Heart Institute, Cedars-Sinai Medical Center, Los Angeles, California; Department of Cardiology, Kurashiki Central Hospital, Kurashiki, Japan.
Heart Institute, Cedars-Sinai Medical Center, Los Angeles, California.
JACC Clin Electrophysiol. 2017 Dec 11;3(12):1380-1386. doi: 10.1016/j.jacep.2017.05.006. Epub 2017 Aug 2.
This study investigated characteristics and clinical impact of device-related thrombus formation after Watchman device implantation in atrial fibrillation (AF) patients.
Left atrial appendage occlusion using the Watchman device is an effective alternative to anticoagulation for stroke prevention in AF patients. However, device-related thrombus formation remains an important concern after Watchman implantation.
From 2006 to 2014, 119 consecutive AF patients underwent Watchman implantation. Transesophageal echocardiographic (TEE) follow-up was scheduled at 45 days, at 6 months, and at 12 months after the procedure. The incidence, characteristics, and clinical course of device-related thrombus formation detected by TEE were assessed.

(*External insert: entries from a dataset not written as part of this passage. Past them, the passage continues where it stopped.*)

(** What [rps_order] does to the pairs. *)
Lemma rps_order_ok g r :
  rps_arrays_ok r → 0 ≤ num_delta_pocs r ≤ 31 →
  num_negative_pics r = count_neg (take (Z.to_nat (num_delta_pocs r)) (delta_poc r)) →
  ∃ r', rps_order (g, r) = Ok tt (g, r') ∧ rps_wf r' ∧
    num_delta_pocs r' = num_delta_pocs r ∧ num_negative_pics r' = num_negative_pics r ∧
    rps_entries r' ≡ₚ rps_entries r.
Proof.
  intros Hok Hn Hneg. destruct (Hok) as [Hd Hu]. set (n := Z.to_nat (num_delta_pocs r)) in *.
  set (l := zip (delta_poc r) (used r)).
  assert (length l = 32%nat) as Hl by (unfold l; rewrite length_zip_with; lia).
  assert (take n (delta_poc r) = (take n l).*1) as Htk.
  { rewrite fmap_take. unfold l. by rewrite fst_zip by lia. }
  destruct (rps_sort_ok g r l n) as (l' & Hsort & Hs & Hp); [lia|lia|].
  assert (length l' = n) as Hl' by (rewrite Hp, length_take; lia).
  set (n0 := Z.to_nat (num_negative_pics r)).
  assert (length (filter (fun p => p.1 < 0) l') = n0) as Hc.
  { unfold n0. rewrite Hneg, Htk, count_neg_fmap, Nat2Z.id. by rewrite Hp. }
  destruct (sorted_split l' n0 Hs Hc) as [Hlo Hhi].
  assert (n0 ≤ n)%nat as Hn0 by (rewrite <- Hc, <- Hl'; apply length_filter).
  assert (0 ≤ num_negative_pics r) by (rewrite Hneg; unfold count_neg; lia).
  set (l'' := reverse (take n0 l') ++ drop n0 l').
  assert (l'' ≡ₚ take n l) as Hp''.
  { unfold l''. rewrite reverse_Permutation, take_drop. done. }
  set (r' := with_pairs r (l'' ++ drop n l)).
  assert (length l'' = n) as Hl'' by (rewrite Hp'', length_take; lia).
  exists r'. split; [|split].
  - unfold rps_order, mbind, RPS_bind, M_bind, look, gets. cbn [snd].
    assert (when (truth (num_delta_pocs r)) rps_sort (g, r) = Ok tt (g, with_pairs r (l' ++ drop n l))) as ->.
    { rewrite <- (with_pairs_id r Hok) at 2. fold l. destruct (truth (num_delta_pocs r)) eqn:Ht; [done|].
      unfold truth in Ht. bprop. assert (n = 0%nat) as Hz by lia. destruct l'; [|cbn in Hl'; lia].
      by rewrite Hz. }
    cbn [snd]. change (num_negative_pics (with_pairs r _)) with (num_negative_pics r).
    rewrite <- (take_drop n0 l') at 1. rewrite <- app_assoc.
    assert (length (take n0 l') = n0) as Hln by (rewrite length_take; lia).
    destruct (truth _) eqn:Ht; cbn [when].
    + rewrite rps_flip_ok by lia. unfold r', l''. by rewrite <- app_assoc.
    + unfold truth in Ht. bprop. rewrite Z.shiftr_div_pow2 in Ht by lia.
      assert (n0 ≤ 1)%nat as Hle.
      { apply Z.div_small_iff in Ht; [|done]. change (2 ^ 1) with 2 in Ht. lia. }
      assert (reverse (take n0 l') = take n0 l') as Hrev.
      { destruct (take n0 l') as [|? [|? ?]]; cbn in Hln; [done|done|lia]. }
      unfold r', l''. rewrite Hrev, <- app_assoc. done.
  - assert (rps_negatives r' = (reverse (take n0 l')).*1) as Hnegs.
    { unfold rps_negatives, r', with_pairs. cbn [delta_poc num_negative_pics set_field]. fold n0.
      rewrite <- fmap_take. unfold l''. rewrite <- app_assoc, take_app_length'; [done|].
      rewrite length_reverse, length_take. lia. }
    assert (rps_others r' = (drop n0 l').*1) as Hoth.
    { unfold rps_others, r', with_pairs. cbn [delta_poc num_negative_pics num_delta_pocs set_field]. fold n0 n.
      rewrite <- fmap_take, <- fmap_drop, take_app_length' by done. unfold l''.
      rewrite drop_app_length'; [done|]. rewrite length_reverse, length_take. lia. }
    split.
    + unfold rps_arrays_ok, r', with_pairs. cbn [delta_poc used set_field].
      rewrite !length_fmap, length_app, length_drop. lia.
    + unfold r', with_pairs. cbn. lia.
    + unfold r', with_pairs. cbn. lia.
    + rewrite Hnegs. apply Forall_fmap. apply Forall_reverse. exact Hlo.
    + rewrite Hnegs. apply sorted_reverse_ge. rewrite <- (take_drop n0 l') in Hs.
      by apply StronglySorted_app_1_l in Hs.
    + rewrite Hoth. apply Forall_fmap. exact Hhi.
    + rewrite Hoth. rewrite <- (take_drop n0 l') in Hs. apply StronglySorted_app_1_r in Hs.
      by apply (StronglySorted_fmap _ pair_le).
  - split; [done|]. split; [done|]. unfold rps_entries, r', with_pairs.
    cbn [delta_poc used num_delta_pocs set_field]. fold n l. rewrite zip_fst_snd.
    by rewrite take_app_length' by done.
Qed.

Section Correct.
Context {U : Prop} (st : list ShortTermRPS) (nb : Z).

Definition pred_inv (nd R num : Z) (i : Z) (l : pred_locals) (s : get_bits_context * ShortTermRPS) : Prop :=
  Avail U s.1 (2 * (nd + 1 - i) + R) ∧ 0 ≤ pl_k l ≤ i ∧ rps_arrays_ok s.2 ∧
  num_delta_pocs s.2 = num ∧
  pl_k0 l = count_neg (take (Z.to_nat (pl_k l)) (delta_poc s.2)).

Lemma rps_predict_entry_wp ridx delta_rps nd R num i l s E :
  0 ≤ R → 0 ≤ i ≤ nd → nd ≤ 31 → nd = num_delta_pocs ridx → rps_arrays_ok ridx →
  pred_inv nd R num i l s →
  wp U (rps_predict_entry ridx delta_rps i l) (pred_inv nd R num (i + 1)) E s.
Proof.
  intros HR Hi Hnd Hndr [Hrd Hru] (Hav & Hk & [Hd Hu] & Hnum & Hk0). unfold rps_predict_entry.
  parse_step 0. parse_step (2 * (nd + 1 - (i + 1)) + R + 1); [eapply avail_le; [|done]; lia|].
  parse_step 0. parse_step 0; [right; unfold zlen; lia|].
  parse_step 0.
  assert (∀ g' f r', Avail U g' (2 * (nd + 1 - (i + 1)) + R) → rps_arrays_ok r' →
    delta_poc r' = delta_poc s.2 → num_delta_pocs r' = num →
    wp U (if truth (u8 v) || truth f then
            dp ← (if i <? num_delta_pocs ridx
                  then d ← of_option (aget (delta_poc ridx) i); mret (s32 (delta_rps + d))
                  else mret delta_rps);
            set_at delta_poc (pl_k l) dp;;
            mret (if dp <? 0 then mk_pl (pl_k l + 1) (pl_k0 l + 1) (pl_k1 l) f
                  else mk_pl (pl_k l + 1) (pl_k0 l) (pl_k1 l + 1) f)
          else mret (mk_pl (pl_k l) (pl_k0 l) (pl_k1 l) f))
      (pred_inv nd R num (i + 1)) E (g', r')) as Hrest.
  { intros g2 f r' Hav' [Hd' Hu'] Heq Hn'. wp_step.
    - apply wp_bind.
      assert (∀ dp, wp U (set_at delta_poc (pl_k l) dp;;
         mret (if dp <? 0 then mk_pl (pl_k l + 1) (pl_k0 l + 1) (pl_k1 l) f
               else mk_pl (pl_k l + 1) (pl_k0 l) (pl_k1 l + 1) f))
         (pred_inv nd R num (i + 1)) E (g2, r')) as Hdp.
      { intros dp. parse_step 0. parse_step 0; [right; unfold zlen; lia|]. parse_step 0.
        assert (count_neg (take (Z.to_nat (pl_k l + 1)) (<[Z.to_nat (pl_k l) := dp]> (delta_poc r'))) =
                if dp <? 0 then pl_k0 l + 1 else pl_k0 l) as Hc.
        { replace (Z.to_nat (pl_k l + 1)) with (S (Z.to_nat (pl_k l))) by lia.
          rewrite take_insert_snoc by lia. rewrite count_neg_snoc, Heq. by rewrite <- Hk0. }
        unfold pred_inv. cbn [fst snd].
        destruct (dp <? 0); cbn [pl_k pl_k0]; cbn [delta_poc used num_delta_pocs set_field] in *;
          (split; [done|split; [lia|split; [split; cbn; [by rewrite length_insert|done]|split; [done|]]]]);
          destruct r'; cbn in *; congruence. }
      wp_step.
      + wp_step. wp_step; [wp_step; apply Hdp|].
        match goal with Hn : aget _ _ = None |- _ => apply aget_None in Hn; unfold zlen in Hn; lia end.
      + wp_step. apply Hdp.
    - wp_step. split; [done|]. cbn [pl_k pl_k0 fst snd]. rewrite Heq. repeat split; try done; lia. }
  wp_step.
  - parse_step 0. parse_step (2 * (nd + 1 - (i + 1)) + R); [eapply avail_le; [|done]; lia|]. parse_step 0.
    apply Hrest; [done| |done|done]. split; cbn; [done|by rewrite length_insert].
  - wp_step. apply Hrest; [eapply avail_le; [|done]; lia| |done|done]. split; cbn; [done|by rewrite length_insert].
Qed.

Lemma rps_read_delta_wp R (Q : Z → get_bits_context * ShortTermRPS → Prop) E s :
  0 ≤ R → Avail U s.1 (63 + R) →
  (∀ d g', Avail U g' R → 1 ≤ d ≤ 32768 → Q d (g', s.2)) →
  (∀ g', Avail U g' R → E (-1) (g', s.2)) →
  wp U rps_read_delta Q E s.
Proof.
  intros HR Hav HQ HE. unfold rps_read_delta.
  parse_step 0. parse_step R; [done|]. parse_step 0. parse_step 0.
  - by apply HE.
  - parse_step 0. bprop. apply HQ; [done|]. lia.
Qed.

(** One entry of the explicit branch: the running POC difference [p] moves
    by 1 to 32768 and is stored. *)
Lemma rps_explicit_entry_wp sign at_i p R (Q : Z → get_bits_context * ShortTermRPS → Prop) E s :
  sign = 1 ∨ sign = -1 → - 2 ^ 30 ≤ p ≤ 2 ^ 30 → 0 ≤ at_i < 32 → rps_arrays_ok s.2 →
  0 ≤ R → Avail U s.1 (64 + R) →
  (∀ d x g', Avail U g' R → 1 ≤ d ≤ 32768 →
     Q (u32 (p + sign * d))
       (g', s.2 <| delta_poc := <[Z.to_nat at_i := p + sign * d]> (delta_poc s.2) |>
                <| used := <[Z.to_nat at_i := x]> (used s.2) |>)) →
  (∀ g', Avail U g' R → E (-1) (g', s.2)) →
  wp U (rps_explicit_entry sign at_i (u32 p)) Q E s.
Proof.
  intros Hs Hp Hi [Hd Hu] HR Hav HQ HE. unfold rps_explicit_entry. parse_step 0.
  apply (rps_read_delta_wp (1 + R)); [lia|eapply avail_le; [|done]; lia| |].
  2: { intros g' Hg. apply HE. eapply avail_le; [|done]. lia. }
  intros d g' Hg Hdr. cbn zeta. parse_step 0. parse_step 0; [right; unfold zlen; lia|].
  parse_step 0. parse_step R; [done|]. parse_step 0. parse_step 0; [right; unfold zlen; cbn; lia|].
  parse_step 0.
  assert (u32 (u32 p + sign * d) = u32 (p + sign * d)) as ->.
  { unfold u32. by rewrite Zplus_mod_idemp_l. }
  rewrite s32_u32, s32_id by (destruct Hs as [-> | ->]; lia). by apply HQ.
Qed.

Definition neg_inv (neg num R : Z) (i prev : Z) (s : get_bits_context * ShortTermRPS) : Prop :=
  Avail U s.1 (64 * (neg - i) + R) ∧ rps_arrays_ok s.2 ∧
  num_negative_pics s.2 = neg ∧ num_delta_pocs s.2 = num ∧
  ∃ p, prev = u32 p ∧ - (32768 * i) ≤ p ≤ 0 ∧
    let l := take (Z.to_nat i) (delta_poc s.2) in
    StronglySorted Z.ge l ∧ Forall (fun d => p ≤ d < 0) l.

Lemma sorted_snoc (Rl : Z → Z → Prop) (l : list Z) x :
  StronglySorted Rl l → Forall (fun d => Rl d x) l → StronglySorted Rl (l ++ [x]).
Proof.
  intros Hs Hf. apply StronglySorted_app. split; [|split; [done|repeat constructor]].
  intros a b Ha Hb. apply list_elem_of_singleton in Hb as ->. rewrite Forall_forall in Hf. by apply Hf.
Qed.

Follow-up TEE identified thrombus formation on the Watchman device in 4 patients (3.4%). The prevalence of chronic AF was 100% in patients with thrombus, which was higher than that for patients without thrombus (40.0%). Deployed device size was numerically larger in patients with thrombus (29.3 ± 3.8 mm vs. 25.7 ± 3.2 mm, respectively). All patients with thrombus discontinued any of the anticoagulant/antiplatelet therapy which was required under the study protocol. After restarting or continuing warfarin and aspirin therapy, complete resolution of the thrombus was achieved in all patients at subsequent follow-up TEE. Warfarin therapy was discontinued within 6 months for all cases, and there was no thrombus recurrence. The mean follow-up duration was 1,456 ± 546 days, with no death, stroke, or systemic embolization events in patients with thrombus.
AF burden, device size, and anticoagulant/antiplatelet regimens can be associated with device-related thrombus after Watchman device implantation. Short-term warfarin therapy was effective, and the clinical outcomes were favorable.
本研究旨在探讨房颤(AF)患者植入 Watchman 装置后与器械相关的血栓形成的特点和临床影响。
使用 Watchman 装置进行左心耳封堵术是 AF 患者预防卒中的一种有效抗凝替代方法。然而,Watchman 植入后器械相关血栓形成仍然是一个重要的关注点。
2006 年至 2014 年,连续 119 例 AF 患者接受了 Watchman 植入术。术后 45 天、6 个月和 12 个月进行经食管超声心动图(TEE)随访。评估 TEE 检测到的器械相关血栓形成的发生率、特征和临床过程。
随访 TEE 在 4 例(3.4%)患者的 Watchman 装置上发现血栓形成。血栓形成患者的慢性 AF 患病率为 100%,高于无血栓形成患者(40.0%)。有血栓形成的患者植入的器械尺寸略大(分别为 29.3±3.8mm 和 25.7±3.2mm)。所有有血栓形成的患者均停止了研究方案要求的任何抗凝/抗血小板治疗。在随后的 TEE 随访中,所有患者均通过重新开始或继续使用华法林和阿司匹林治疗使血栓完全溶解。所有病例均在 6 个月内停用华法林治疗,且无血栓复发。平均随访时间为 1456±546 天,血栓形成患者无死亡、卒中和全身性栓塞事件发生。
AF 负荷、器械尺寸和抗凝/抗血小板方案可能与 Watchman 装置植入后器械相关血栓形成有关。短期华法林治疗有效,临床结局良好。